L’amitié au bureau est-elle productive ?
Les employeurs sont parfois pris dans un dilemme. D’un côté, ils doivent susciter le rapprochement interpersonnel de leurs collaborateurs, c’est la raison d’être des team-building qui vont renforcer l’esprit d’équipe nécessaire à la performance. Mais d’un autre côté, le rapprochement ne doit pas être trop important afin d’éviter d’avoir une bande de potes ou d’amoureux qui risquent de ne pas être concentrée sur les objectifs. Face à cette équation complexe, la question importante qui se pose est la suivante : l’amitié au bureau est-elle productive ? Si on en croit un des seuls sondages qui existe sur la question, un sondage d’Accountemps auprès d’employés canadiens réalisé en 2015, la réponse est oui. 61 % des participants considéraient en effet que leur productivité était meilleure quand ils comptaient des amis parmi leurs collègues. Selon les résultats d’un deuxième sondage d’Accountemps, avoir de bons amis au travail rend également les travailleurs plus heureux.
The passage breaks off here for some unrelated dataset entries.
Fixpoint meets (v : view) (s : simple) : bool :=
  match s with
  | Tag t => is_tag t (v_elt v)
  | Class c => has_class c (v_elt v)
  | Id i => has_id i (v_elt v)
  | Attr n x => bool_decide (attr n (v_elt v) = Some x)
  | Root => v_root v
  | Hover => v_hover v
  | Disabled => bool_decide (is_Some (attr DISABLED (v_elt v)))
  | FirstChild => v_first v
  | Not s => negb (meets v s)
  end.
Definition meets_all (v : view) (ss : list simple) : bool := forallb (meets v) ss.

(** A rule: what its element must be, what that must be in, and what it
    declares. *)
Inductive within := Child | Below.
Record rule := Rule {
  r_subject : list simple;
  r_within : option (within * list simple);
  r_declares : list (list Z * list Z)
}.

Definition applies (r : rule) (p : list view) : bool :=
  match p with
  | [] => false
  | v :: around =>
      meets_all v (r_subject r)
      && match r_within r with
         | None => true
         | Some (Child, ss) => match around with a :: _ => meets_all a ss | [] => false end
         | Some (Below, ss) => existsb (fun a => meets_all a ss) around
         end
  end.

(** Ids, then classes, attributes and states, then tags. *)
Fixpoint weight (s : simple) : nat * nat * nat :=
  match s with
  | Id _ => (1, 0, 0)%nat
  | Tag _ => (0, 0, 1)%nat
  | Not s => weight s
  | _ => (0, 1, 0)%nat
  end.
Definition specificity (r : rule) : nat * nat * nat :=
  foldr (fun s '(a, b, c) => let '(a', b', c') := weight s in (a + a', b + b', c + c')%nat) (0, 0, 0)%nat
    (r_subject r ++ match r_within r with Some (_, ss) => ss | None => [] end).
Definition at_least (x y : nat * nat * nat) : bool :=
  let '(a, b, c) := x in let '(a', b', c') := y in
  (a' <? a)%nat || (Nat.eqb a a' && ((b' <? b)%nat || (Nat.eqb b b' && (c' <=? c)%nat))).

(** The value a rule gives a property: of two declarations the later. *)
Definition value_of (prop : list Z) (r : rule) : option (list Z) :=
  snd <$> last (List.filter (fun d => bool_decide (d.1 = prop)) (r_declares r)).

(** The cascade: the most specific rule wins, of equals the later. *)
Definition cascade (sheet : list rule) (prop : list Z) (p : list view) : option (list Z) :=
  snd <$> foldl (fun best r =>
    match (if applies r p then value_of prop r else None) with
    | None => best
    | Some v => match best with
                | Some (s, _) => if at_least (specificity r) s then Some (specificity r, v) else best
                | None => Some (specificity r, v)
                end
    end) None sheet.

Definition INHERITED : list (list Z) := Eval vm_compute in
  map lit ["visibility"; "color"; "cursor"; "font"; "font-size"; "white-space"]%string.

(** The properties an element takes from around it when no rule gives it one,
    or one says "inherit". *)
Definition inherited (prop : list Z) : bool :=
  bool_decide (prop ∈ INHERITED).
Definition INHERIT : list Z := Eval vm_compute in lit "inherit".
Fixpoint computed (sheet : list rule) (prop : list Z) (p : list view) : option (list Z) :=
  match p with
  | [] => None
  | v :: around =>
      match cascade sheet prop p with
      | Some x => if bool_decide (x = INHERIT) then computed sheet prop around else Some x
      | None => if inherited prop then computed sheet prop around else None
      end
  end.

(** ** The sheet *)

Definition tag_ (name : string) : simple := Tag (lit name).
Definition class_ (name : string) : simple := Class (lit name).
Definition id_ (name : string) : simple := Id (lit name).
Definition attr_ (name value : string) : simple := Attr (lit name) (lit value).

(** The sheet, its strings computed once. *)
Definition style_sheet : list rule := Eval vm_compute in
  [
   Rule [Root] None [at_ "color-scheme" "dark"];
   Rule [tag_ "body"] None
     [at_ "margin" "0"; at_ "min-height" "100vh"; at_ "display" "grid"; at_ "place-items" "center";
      at_ "background" "#15171a"; at_ "color" "#c9d1d9";
      at_ "font" "14px/1.4 ui-monospace,SFMono-Regular,Menlo,monospace"];
   Rule [class_ "radio"] None
     [at_ "display" "flex"; at_ "flex-direction" "column"; at_ "align-items" "center"; at_ "gap" "14px";
      at_ "padding" "20px"; at_ "background" "#1e2126"; at_ "border" "1px solid #2d333b"; at_ "border-radius" "14px"];
   Rule [id_ "screen"] None [at_ "display" "block"; at_ "image-rendering" "pixelated"; at_ "background" "#c8d6b9"];
   Rule [class_ "body"] None [at_ "display" "flex"; at_ "gap" "14px"; at_ "align-items" "flex-start"];
   Rule [class_ "fwbar"] None
     [at_ "display" "flex"; at_ "gap" "8px"; at_ "align-items" "center"; at_ "flex-wrap" "wrap";
      at_ "font-size" "12px"; at_ "color" "#8b949e"; at_ "max-width" "420px"];
   Rule [tag_ "input"] (Some (Below, [class_ "fwbar"]))
     [at_ "color" "#c9d1d9"; at_ "font-size" "12px"; at_ "max-width" "190px"];
   Rule [class_ "hint"] (Some (Below, [class_ "fwbar"])) [at_ "opacity" ".75"];
   Rule [id_ "fwstate"] None [at_ "color" "#c9d1d9"];
   Rule [class_ "sides"] None [at_ "display" "flex"; at_ "flex-direction" "column"; at_ "gap" "8px"];
   Rule [class_ "pad"] None [at_ "display" "flex"; at_ "flex-direction" "column"; at_ "gap" "8px"];
   Rule [class_ "row"] None [at_ "display" "flex"; at_ "gap" "8px"];
   Rule [class_ "key"] None
     [at_ "width" "62px"; at_ "height" "44px"; at_ "font" "inherit"; at_ "font-weight" "600"; at_ "color" "#c9d1d9";
      at_ "background" "#2b3138"; at_ "border" "1px solid #3a424b"; at_ "border-radius" "8px";
      at_ "cursor" "pointer"; at_ "user-select" "none"; at_ "-webkit-user-select" "none";
      at_ "touch-action" "manipulation"];
   Rule [class_ "key"; Hover] None [at_ "background" "#343b44"];
   Rule [class_ "key"; class_ "active"] None
     [at_ "background" "#4b8bf5"; at_ "border-color" "#4b8bf5"; at_ "color" "#fff"];
   Rule [class_ "side"] None [at_ "width" "76px"];
   Rule [class_ "key"; class_ "ptt"; class_ "active"] None [at_ "background" "#da3633"; at_ "border-color" "#da3633"];
   Rule [class_ "hint"] None
     [at_ "color" "#6e7681"; at_ "font-size" "12px"; at_ "text-align" "center"; at_ "max-width" "430px"];
   Rule [id_ "status"] None [at_ "font-size" "12px"; at_ "color" "#6e7681"];
   Rule [class_ "powerbar"] None
     [at_ "display" "flex"; at_ "gap" "8px"; at_ "align-items" "center"; at_ "align-self" "stretch"];
   Rule [class_ "pwr"] None
     [at_ "padding" "6px 14px"; at_ "font" "inherit"; at_ "color" "#c9d1d9"; at_ "background" "#2b3138";
      at_ "border" "1px solid #3a424b"; at_ "border-radius" "6px"; at_ "cursor" "pointer"];
   Rule [class_ "pwr"; Hover; Not Disabled] None [at_ "background" "#343b44"];
   Rule [class_ "pwr"; Disabled] None [at_ "opacity" "0.5"; at_ "cursor" "default"];
   Rule [id_ "powerstate"] None [at_ "font-size" "12px"; at_ "color" "#6e7681"; at_ "margin-left" "auto"];
   Rule [id_ "powerstate"; class_ "on"] None [at_ "color" "#3fb950"];
   Rule [id_ "speaker"] None [at_ "font-size" "14px"; at_ "opacity" "0.25"; at_ "transition" "opacity 0.15s"];
   Rule [id_ "speaker"; class_ "on"] None [at_ "opacity" "1"];
   Rule [id_ "panel"] None
     [at_ "font-size" "11px"; at_ "color" "#8b949e"; at_ "margin-left" "8px"; at_ "letter-spacing" "0.3px"];
   Rule [class_ "screenwrap"] None
     [at_ "background" "#0b0d10"; at_ "border" "3px solid #0d1117"; at_ "border-radius" "4px"; at_ "line-height" "0"];
   Rule [id_ "screen"] (Some (Below, [class_ "screenwrap"; class_ "screen-off"])) [at_ "visibility" "hidden"];
   Rule [id_ "logpane"] None [at_ "align-self" "stretch"];
   Rule [tag_ "summary"] (Some (Below, [id_ "logpane"]))
     [at_ "font-size" "12px"; at_ "color" "#6e7681"; at_ "cursor" "pointer"; at_ "user-select" "none"];
   Rule [id_ "slottable"] None
     [at_ "width" "100%"; at_ "border-collapse" "collapse"; at_ "margin" "6px 0 0";
      at_ "font" "12px/1.5 ui-monospace,SFMono-Regular,Menlo,monospace"; at_ "color" "#8b949e"];
   Rule [tag_ "td"] (Some (Below, [id_ "slottable"]))
     [at_ "padding" "3px 6px"; at_ "border-top" "1px solid #2d333b"; at_ "white-space" "nowrap"];
   Rule [tag_ "td"; FirstChild] (Some (Below, [id_ "slottable"])) [at_ "color" "#c9d1d9"; at_ "width" "12em"];
   Rule [tag_ "input"; attr_ "type" "file"] (Some (Below, [id_ "slottable"]))
     [at_ "color" "#8b949e"; at_ "font" "inherit"; at_ "max-width" "14em"];
   Rule [tag_ "button"] (Some (Below, [id_ "slottable"]))
     [at_ "font" "inherit"; at_ "color" "#c9d1d9"; at_ "background" "#2b3138"; at_ "border" "1px solid #2d333b";
      at_ "border-radius" "4px"; at_ "padding" "1px 8px"];
   Rule [tag_ "button"; Hover] (Some (Below, [id_ "slottable"])) [at_ "background" "#343b44"];
   Rule [class_ "mini"] None [at_ "margin-left" "1em"];
   Rule [tag_ "input"] (Some (Below, [class_ "mini"])) [at_ "margin-left" "0.5em"];
   Rule [tag_ "details"; class_ "pane"] None [at_ "margin" "6px 0"];
   Rule [tag_ "summary"] (Some (Child, [tag_ "details"; class_ "pane"]))
     [at_ "cursor" "pointer"; at_ "color" "#c9d1d9"; at_ "font-size" "13px"; at_ "padding" "2px 0"];
   Rule [tag_ "summary"; Hover] (Some (Child, [tag_ "details"; class_ "pane"])) [at_ "color" "#fff"];
   Rule [id_ "logtext"] None
     [at_ "height" "180px"; at_ "min-height" "180px"; at_ "overflow-y" "auto"; at_ "margin" "6px 0 0";
      at_ "padding" "8px"; at_ "background" "#0d1117"; at_ "border" "1px solid #2d333b"; at_ "border-radius" "6px";
      at_ "white-space" "pre-wrap"; at_ "word-break" "break-all";
      at_ "font" "12px/1.45 ui-monospace,SFMono-Regular,Menlo,monospace"; at_ "color" "#8b949e"] ].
Et ailleurs dans le monde ?
Comment vit-on les relations amicales et amoureuses au travail en Europe, en Asie et en Amérique ? La société Randstad a réalisé en 2015 une grande enquête sur le sujet dans 30 pays. Les résultats sont intéressants. En moyenne, 60 % des collaborateurs privilégient leurs collègues à un bon salaire. Un taux qui monte à 88 % en Chine. Autre enseignement du sondage, une large majorité de collaborateurs se voient en dehors du travail et ils sont 71 % à développer de forts liens d'amitié avec leurs pairs. Les différences selon les pays sont importantes. 93 % des Brésiliens s'estiment proches et amis avec leurs collègues, alors que les Luxembourgeois ne sont que 20 % à avoir des amis au bureau. Les Français sont dans la moyenne : 58 % d'entre eux se voient en dehors du travail et 60 % ont des liens d'amitié forts avec leurs collègues. Les chiffres pour la Belgique ne sont pas connus. On retiendra encore que certains pays sont plus propices à l’amour au travail que d’autres. C’est le cas de la Chine, l'Inde et la Malaisie où 70 % des personnes disent avoir déjà été amoureux au travail.